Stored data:
Lemma piece_spec (i : pa_sink_input R) c st b : plain i -> piece_pre (i_render_memblockq i) c st b ->
  let l := Z.min bs (mc_length c) in
  exists q' st', write_piece rs do_volume bs false false c i st = Ok (l, (set_render q' i, st')) /\
    filled (i_render_memblockq i) st (chunk_bytes st (mk_chunk (mc_memblock c) (mc_index c) l)) b q' st' /\
    (forall j, refs st' j - items_refs (bq_blocks q') j = refs st j - items_refs (bq_blocks (i_render_memblockq i)) j).
Proof.
  intros Hpl Hpre l. set (q := i_render_memblockq i) in *. destruct Hpre as [Hq Hc Hr Hix Hlen Hsz Hroom [Hend Hb] Hn].
  pose proof (ro_inv _ _ Hq) as Hqi. pose proof (qi_base _ _ Hqi) as Hpos.
  pose proof (chunk_in_bound _ _ (qi_store _ _ Hqi) Hc) as (Hbi & Hbl & Hbs').
  destruct (id Hc) as (tid & Em & Hrf & Hi0 & Hl0 & Hbound).
  destruct (pa_memblock_ref_spec st tid (qi_store _ _ Hqi) Hrf) as (st1 & F1 & Hok1 & K1 & R1).
  assert (forall j, chunk_refs c j = delta tid 1 j) as Hcr by (intros j; unfold chunk_refs; by rewrite Em).
  set (w := mk_chunk (Some tid) (mc_index c) l).
  assert (0 < l <= mc_length c) as Hl by (unfold l; lia).
  assert (mc_length w mod bq_base q = 0) as Hwl.
  { simpl. unfold l. destruct (Z.min_spec bs (mc_length c)) as [[_ ->]|[_ ->]]; done. }
  assert (render_ok q st1) as Hq1.
  { destruct Hq as [H1 H2 H3 H4 H5 H6]. split; try done. apply (inv_env q st); try done.
    intros j. specialize (Hr j). rewrite R1. pose proof (delta_nonneg tid 1 j). pose proof (chunk_refs_nonneg c j). lia. }
  assert (chunk_in st w) as Hw. { exists tid. simpl. split_and!; try done; lia. }
  assert (chunk_in st1 w /\ chunk_bytes st1 w = chunk_bytes st w) as [Hw1 Ebytes].
  { apply (chunk_in_keeps st st1); [done..|]. intros id' E. simpl in E. simplify_eq. rewrite R1.
    pose proof (delta_nonneg id' 1 id'). lia. }
  assert (length (chunk_bytes st w) = Z.to_nat l) as Elen.
  { unfold chunk_bytes. simpl. rewrite sub_list_length; lia. }
  destruct (push_whole q w st1) as (q2 & st2 & F2 & P); [done..| |done|done|lia| |].
  { intros j. specialize (Hr j). rewrite R1. change (chunk_refs w j) with (delta tid 1 j). rewrite Hcr in Hr.
    pose proof (delta_nonneg tid 1 j). lia. }
  { apply can_push_fits; simpl; lia. }
  destruct P as [P1 P2 P3 [P4 P4'] P5 P6 P7 P8 P9].
  assert (0 < refs st2 tid) as Hr2.
  { specialize (P9 tid). unfold ext in P9. specialize (Hr tid). rewrite R1, Hcr in *. unfold owned in Hr.
    pose proof (items_refs_nonneg (bq_blocks q2) tid). pose proof (chunk_refs_nonneg (bq_silence q) tid).
    unfold delta in *. rewrite decide_True in * by done. lia. }
  destruct (pa_memblock_unref_spec st2 tid (qi_store _ _ (ro_inv _ _ P1)) Hr2) as (st3 & F3 & Hok3 & K3 & _ & R3).
  exists q2, st3. split.
  - unfold write_piece. rewrite Em. simpl. rewrite F1. simpl. rewrite Hpl. unfold apply_factor. simpl.
    replace (if bs <? mc_length c then bs else mc_length c) with l
      by (unfold l; destruct (Z.ltb_spec bs (mc_length c)); lia).
    fold q w. rewrite F2. simpl. rewrite F3. simpl. done.
  - assert (forall j, refs st3 j - items_refs (bq_blocks q2) j = refs st j - items_refs (bq_blocks q) j) as RR.
    { intros j. specialize (P9 j). unfold ext in P9. rewrite R3. rewrite R1 in P9. unfold delta in *. case_decide; lia. }
    split; [|done].
    assert (queue_inv q2 st3) as Hq3.
    { apply (inv_env q2 st2); [apply P1|done..|]. intros j. specialize (RR j). specialize (Hr j). unfold owned in *. rewrite P7.
      pose proof (chunk_refs_nonneg c j). lia. }
    assert (keeps st st2) as K02 by (apply (keeps_trans st st1); [apply Hqi|apply Hok1|done..]).
    assert (forall i, stream q2 st3 i = stream q2 st2 i) as Hst.
    { intros i'. apply content_keeps; [done| |]; [apply (lw_items _ _ (proj1 (qi_list _ _ (ro_inv _ _ P1))))|
        apply (lw_items _ _ (proj1 (qi_list _ _ Hq3)))]. }
    assert (forall i, stream q st1 i = stream q st i) as Hst0.
    { intros i'. apply content_keeps; [done| |]; [apply (lw_items _ _ (proj1 (qi_list _ _ Hqi)))|
        apply (lw_items _ _ (proj1 (qi_list _ _ (ro_inv _ _ Hq1))))]. }
    rewrite Em. fold w.
    split; rewrite ?Elen; try done.
    + destruct P1. by split.
    + apply (keeps_trans st st2); [apply Hqi|apply P1|done..].
    + rewrite P4. simpl. lia.
    + lia.
    + intros i' Hi'. rewrite Hst, P8. apply (ends_by_written q w st1 b i'); simpl; [apply Hq1| |lia..].
      intros i2 Hi2. rewrite Hst0. by apply Hend.
    + intros i' Hi'. rewrite Hst, P8. unfold written. rewrite (proj2 (Z.ltb_lt _ _)) by lia. apply Hst0.
    + intros k Hk. rewrite Hst, P8. unfold written. rewrite (proj2 (Z.ltb_ge _ _)) by lia.
      rewrite (proj2 (Z.ltb_lt _ _)) by (simpl; lia). rewrite Ebytes. do 2 f_equal. lia.
Qed.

**What is required:**
Pick out each line above that includes "owned" and show it.

**Task result:**
  { specialize (P9 tid). unfold ext in P9. specialize (Hr tid). rewrite R1, Hcr in *. unfold owned in Hr.
    { apply (inv_env q2 st2); [apply P1|done..|]. intros j. specialize (RR j). specialize (Hr j). unfold owned in *. rewrite P7.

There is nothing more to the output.